# [Working data]

(* ===== verification/Mshr.v ===== *)
(** * Mshr: miss status handling registers

    Models [mshr.h] and [mshr.cc]. An address maps to a register: a list of
    entries (requests waiting for the address, evictions waiting for it to leave,
    writebacks waiting for an acknowledgement), acknowledgement and retry
    counters, and a data buffer. Events are pointers into the event heap, which
    the operations that read an event take as an argument; [now] is the value of
    [getCurrentSimCycle]. Debug output is not modelled. *)

From S2P Require Import Prelude MemTypes MemEvent.

Module MSHREntryType.
Inductive t := Event | Evict | Writeback.
#[global] Instance eq_dec : EqDecision t.
Proof. solve_decision. Defined.
End MSHREntryType.

Record MSHREntry := mkMSHREntry {
  type : MSHREntryType.t;
  evictPtrs : option (list Z);
  event : option EventPtr;
  time : Z;
  needEvict : bool;
  inProgress : bool;
  profiled : bool;
  downgrade : bool
}.
#[export] Instance MSHREntry_eta : Eta MSHREntry := fun e =>
  mkMSHREntry (type e) (evictPtrs e) (event e) (time e) (needEvict e) (inProgress e)
    (profiled e) (downgrade e).

(** The three constructors. *)
Definition event_entry (ev : EventPtr) (stallEvict : bool) (now : Z) : MSHREntry :=
  mkMSHREntry MSHREntryType.Event None (Some ev) now stallEvict false false false.
Definition writeback_entry (downgr : bool) (now : Z) : MSHREntry :=
  mkMSHREntry MSHREntryType.Writeback None None now false false false downgr.
Definition evict_entry (addr now : Z) : MSHREntry :=
  mkMSHREntry MSHREntryType.Evict (Some [addr]) None now false false false false.

(** [swapEvent]: the old event, or [nullptr] for an entry that holds none. *)
Definition swapEvent (newEvent : EventPtr) (now : Z) (e : MSHREntry) : option EventPtr * MSHREntry :=
  if decide (type e = MSHREntryType.Event)
  then (event e, e <| time := now |> <| event := Some newEvent |>)
  else (None, e).

Record MSHRRegister := mkMSHRRegister {
  entries : list MSHREntry;
  acksNeeded : Z;
  dataBuffer : list Z;
  dataDirty : bool;
  pendingRetries : Z
}.
#[export] Instance MSHRRegister_eta : Eta MSHRRegister := fun r =>
  mkMSHRRegister (entries r) (acksNeeded r) (dataBuffer r) (dataDirty r) (pendingRetries r).

Definition new_register (es : list MSHREntry) : MSHRRegister := mkMSHRRegister es 0 [] false 0.

Record MSHR := mkMSHR {
  mshr_ : gmap Z MSHRRegister;
  size_ : Z;
  maxSize_ : Z
}.
#[export] Instance MSHR_eta : Eta MSHR := fun m => mkMSHR (mshr_ m) (size_ m) (maxSize_ m).

Definition new_MSHR (maxSize : Z) : MSHR := mkMSHR ∅ 0 maxSize.

(** ** Access to registers *)

Definition getSize (m : MSHR) : Z := size_ m.
Definition getMaxSize (m : MSHR) : Z := maxSize_ m.
Definition entries_at (m : MSHR) (addr : Z) : list MSHREntry :=
  match mshr_ m !! addr with Some r => entries r | None => [] end.
Definition getSizeAt (m : MSHR) (addr : Z) : nat := length (entries_at m addr).
Definition exists_ (m : MSHR) (addr : Z) : bool := bool_decide (is_Some (mshr_ m !! addr)).

(** [mshr_.find(addr)->second], after the check that the address exists. *)
Definition reg_at (site : string) (addr : Z) : M MSHR MSHRRegister :=
  getsR (fun m => of_option (Fatal site) (mshr_ m !! addr)).
(** The same without the check: dereferencing [end()] is undefined. *)
Definition reg_deref (addr : Z) : M MSHR MSHRRegister :=
  getsR (fun m => of_option (Undefined "mshr_.end()->second") (mshr_ m !! addr)).
Definition put_reg (addr : Z) (r : MSHRRegister) : M MSHR unit :=
  modify (fun m => m <| mshr_ ::= <[addr := r]> |>).
Definition erase_reg (addr : Z) : M MSHR unit := modify (fun m => m <| mshr_ ::= delete addr |>).

Definition nth_entry (site : string) (r : MSHRRegister) (index : Z) : res MSHREntry :=
  if Z.of_nat (length (entries r)) <=? index then Err (Fatal site)
  else at_index (entries r) index.
Definition front_entry (site : string) (r : MSHRRegister) : res MSHREntry :=
  match entries r with [] => Err (Fatal site) | e :: _ => Ok e end.

Definition getEntry (addr index : Z) : M MSHR MSHREntry :=
  r ← reg_at "MSHR::getEntry" addr; getsR (fun _ => nth_entry "MSHR::getEntry" r index).
Definition getFront (addr : Z) : M MSHR MSHREntry :=
  r ← reg_at "MSHR::getFront" addr; getsR (fun _ => front_entry "MSHR::getFront" r).
Definition getEntryType (addr index : Z) : M MSHR MSHREntryType.t :=
  r ← reg_at "MSHR::getEntryType" addr;
  e ← getsR (fun _ => nth_entry "MSHR::getEntryType" r index); mret (type e).
Definition getFrontType (addr : Z) : M MSHR MSHREntryType.t :=
  r ← reg_at "MSHR::getFrontType" addr;
  e ← getsR (fun _ => front_entry "MSHR::getFrontType" r); mret (type e).

(** [nullptr] when the address, the position or an event there is missing. *)
Definition getEntryEvent (addr index : Z) : M MSHR (option EventPtr) :=
  gets (fun m => match mshr_ m !! addr with
                 | None => None
                 | Some r => match entries r !! Z.to_nat index with
                             | Some e => if decide (type e = MSHREntryType.Event) then event e else None
                             | None => None
                             end
                 end).

Definition getFrontEvent (addr : Z) : M MSHR (option EventPtr) :=
  t ← getFrontType addr;
  if decide (t = MSHREntryType.Event) then e ← getFront addr; mret (event e) else mret None.

(** [getFirstEventEntry]: reads the command of each queued event. *)
Fixpoint first_event_with (heap : gmap N MemEvent) (cmd : Command.t) (es : list MSHREntry)
    : res (option EventPtr) :=
  match es with
  | [] => Ok None
  | e :: es' =>
      if decide (type e = MSHREntryType.Event) then
        p ← of_option (Undefined "null event in MSHR") (event e);
        ev ← of_option (Undefined "use of a deleted event") (heap !! p);
        if decide (cmd_ ev = cmd) then Ok (Some p) else first_event_with heap cmd es'
      else first_event_with heap cmd es'
  end.
Definition getFirstEventEntry (heap : gmap N MemEvent) (addr : Z) (cmd : Command.t)
    : M MSHR (option EventPtr) :=
  getsR (fun m => first_event_with heap cmd (entries_at m addr)).

(** ** Removing *)

Definition dec_size (e : MSHREntry) : M MSHR unit :=
  when (bool_decide (type e = MSHREntryType.Event)) (modify (fun m => m <| size_ ::= Z.pred |>)).

(** Write back a shortened list; an empty one erases the register. *)
Definition put_entries (addr : Z) (r : MSHRRegister) (es : list MSHREntry) : M MSHR unit :=
  match es with
  | [] => erase_reg addr
  | _ => put_reg addr (r <| entries := es |>)
  end.

Definition removeEntry (addr index : Z) : M MSHR unit :=
  r ← reg_at "MSHR::removeEntry" addr;
  e ← getsR (fun _ => nth_entry "MSHR::removeEntry" r index);
  dec_size e ;; put_entries addr r (erase_at (Z.to_nat index) (entries r)).

Definition removeFront (addr : Z) : M MSHR unit :=
  r ← reg_at "MSHR::removeFront" addr;
  e ← getsR (fun _ => front_entry "MSHR::removeFront" r);
  dec_size e ;; put_entries addr r (tail (entries r)).

(** ** Eviction pointers *)

Definition getEvictPointers (addr : Z) : M MSHR (list Z) :=
  t ← getFrontType addr;
  if decide (t = MSHREntryType.Evict) then
    e ← getFront addr; getsR (fun _ => of_option (Undefined "null pointer list") (evictPtrs e))
  else fatal "MSHR::getEvictPointers".

(** [std::list::remove]: every copy goes. *)
Definition remove_ptr (x : Z) (e : MSHREntry) : MSHREntry :=
  e <| evictPtrs ::= fmap (filter (fun y => y <> x)) |>.
Definition no_ptrs (e : MSHREntry) : bool := bool_decide (evictPtrs e = Some []).

(** Whether the caller should retry the next event at [addr]. The list pointer of
    an entry that is not an eviction is null. *)
Definition removeEvictPointer (addr addrPtr : Z) : M MSHR bool :=
  t ← getFrontType addr;
  if decide (t = MSHREntryType.Event) then fatal "MSHR::removeEvictPointer"
  else
    r ← reg_deref addr;
    if decide (t = MSHREntryType.Evict) then
      e ← getsR (fun _ => front_entry "" r);
      let e' := remove_ptr addrPtr e in
      put_reg addr (r <| entries := e' :: tail (entries r) |>) ;;
      if no_ptrs e' then removeFront addr ;; mret true else mret false
    else
      e ← getsR (fun _ => of_option (Undefined "list end()") (entries r !! 1%nat));
      if decide (type e = MSHREntryType.Evict) then
        let e' := remove_ptr addrPtr e in
        put_reg addr (r <| entries ::= <[1%nat := e']> |>) ;;
        when (no_ptrs e') (removeEntry addr 1) ;; mret false
      else fatal "MSHR::removeEvictPointer".

Definition pendingWriteback (addr : Z) : M MSHR bool :=
  b ← gets (fun m => exists_ m addr);
  if b : bool then t ← getFrontType addr; mret (bool_decide (t = MSHREntryType.Writeback))
  else mret false.

Definition pendingWritebackIsDowngrade (addr : Z) : M MSHR bool :=
  b ← pendingWriteback addr;
  if b : bool then e ← getFront addr; mret (downgrade e) else mret false.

# [What you should do]
Out of the data above, transcribe exactly and only the lines starting with the line that has "(** [swapEvent]: the" and going on through the line that has "entries : list MSHREntry;", both included.

# [Task answer]
(** [swapEvent]: the old event, or [nullptr] for an entry that holds none. *)
Definition swapEvent (newEvent : EventPtr) (now : Z) (e : MSHREntry) : option EventPtr * MSHREntry :=
  if decide (type e = MSHREntryType.Event)
  then (event e, e <| time := now |> <| event := Some newEvent |>)
  else (None, e).

Record MSHRRegister := mkMSHRRegister {
  entries : list MSHREntry;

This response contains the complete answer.